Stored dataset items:

● ● ● ● ● ● ●

(* ===== verification/Schema.v ===== *)
(** The settlement tables of the PostgreSQL schema ([migrations/*.up.sql]):
    rows, constraints, and the statements the store is written in.

    A store method runs in one database transaction, modelled as a function
    from the database to a result and the new database: an error leaves the
    database as it was, which is what the deferred [Rollback] does.  Statements
    check the constraints of the schema on the rows they write.  Row
    identifiers are drawn from a counter, and [now()] is an argument of each
    method, so nothing is assumed of the database clock. *)

From Stdlib Require Import ZArith Lia Strings.Byte.
From stdpp Require Import base gmap list strings sorting fin_maps.
From S2P Require Import Prelude GoStd State.

Local Open Scope Z_scope.

(** ** Rows *)

Abbreviation rowid := N (only parsing).

Inductive TxStatus :=
  | TxIntent
  | TxBroadcasting
  | TxBroadcast
  | TxConfirming
  | TxConfirmed
  | TxReverted
  | TxReplaced
  | TxDropped
  | TxAmbiguous.

#[export] Instance TxStatus_eq_dec : EqDecision TxStatus.
Proof. solve_decision. Defined.

(** [payment_records]. *)
Record Payment := {
  p_identity : string;
  p_merchant : option rowid;
  p_payer : option string;
  p_recipient : option string;
  p_amount : Z;
  p_auth_nonce : option string;
  p_valid_after : option time;
  p_valid_before : option time;
  p_payload_hash : option string;
  p_signature : option string;
  p_verification : string;
  p_state : State;
  p_requested_at : option time;
  p_confirmed_at : option time;
  p_claimed_by : option string;
  p_claimed_until : option time;
  p_redacted_at : option time;
  p_updated_at : time;
}.

(** [ethereum_transactions]. *)
Record Tx := {
  t_payment : rowid;
  t_hash : option string;
  t_signer : string;
  t_nonce : Z;
  t_raw_hash : option string;
  t_sighash : option string;
  t_raw : option (list byte);
  t_status : TxStatus;
  t_block_number : option Z;
  t_block_hash : option string;
  t_gas_limit : option Z;
  t_gas_used : option Z;
  t_gas_price : option Z;
  t_max_fee : option Z;
  t_priority_fee : option Z;
  t_replaced_by : option rowid;
  t_attempted_at : option time;
  t_first_seen : option time;
  t_confirmed_at : option time;
  t_attempts : Z;
  t_updated_at : time;
}.

Inductive MerchantStatus := MPending | MManualReview | MActive | MSuspended | MRejected.

#[export] Instance MerchantStatus_eq_dec : EqDecision MerchantStatus.
Proof. solve_decision. Defined.

(** The columns of [merchants] settlement reads. *)
Record Merchant := {
  m_recipient : string;
  m_status : MerchantStatus;
  m_created_at : time;
}.

(** [payment_transitions] and the two attempt tables, append-only. *)
Record Transition := {
  tr_payment : rowid;
  tr_from : State;
  tr_to : State;
  tr_actor : string;
}.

● ● ● ● ● ● ●

**ACTIVITY**
The output consists solely of the lines from the line that contains "t_raw_hash : option string;" through the final line of the data.

**FINISHED EXERCISE**
  t_raw_hash : option string;
  t_sighash : option string;
  t_raw : option (list byte);
  t_status : TxStatus;
  t_block_number : option Z;
  t_block_hash : option string;
  t_gas_limit : option Z;
  t_gas_used : option Z;
  t_gas_price : option Z;
  t_max_fee : option Z;
  t_priority_fee : option Z;
  t_replaced_by : option rowid;
  t_attempted_at : option time;
  t_first_seen : option time;
  t_confirmed_at : option time;
  t_attempts : Z;
  t_updated_at : time;
}.

Inductive MerchantStatus := MPending | MManualReview | MActive | MSuspended | MRejected.

#[export] Instance MerchantStatus_eq_dec : EqDecision MerchantStatus.
Proof. solve_decision. Defined.

(** The columns of [merchants] settlement reads. *)
Record Merchant := {
  m_recipient : string;
  m_status : MerchantStatus;
  m_created_at : time;
}.

(** [payment_transitions] and the two attempt tables, append-only. *)
Record Transition := {
  tr_payment : rowid;
  tr_from : State;
  tr_to : State;
  tr_actor : string;
}.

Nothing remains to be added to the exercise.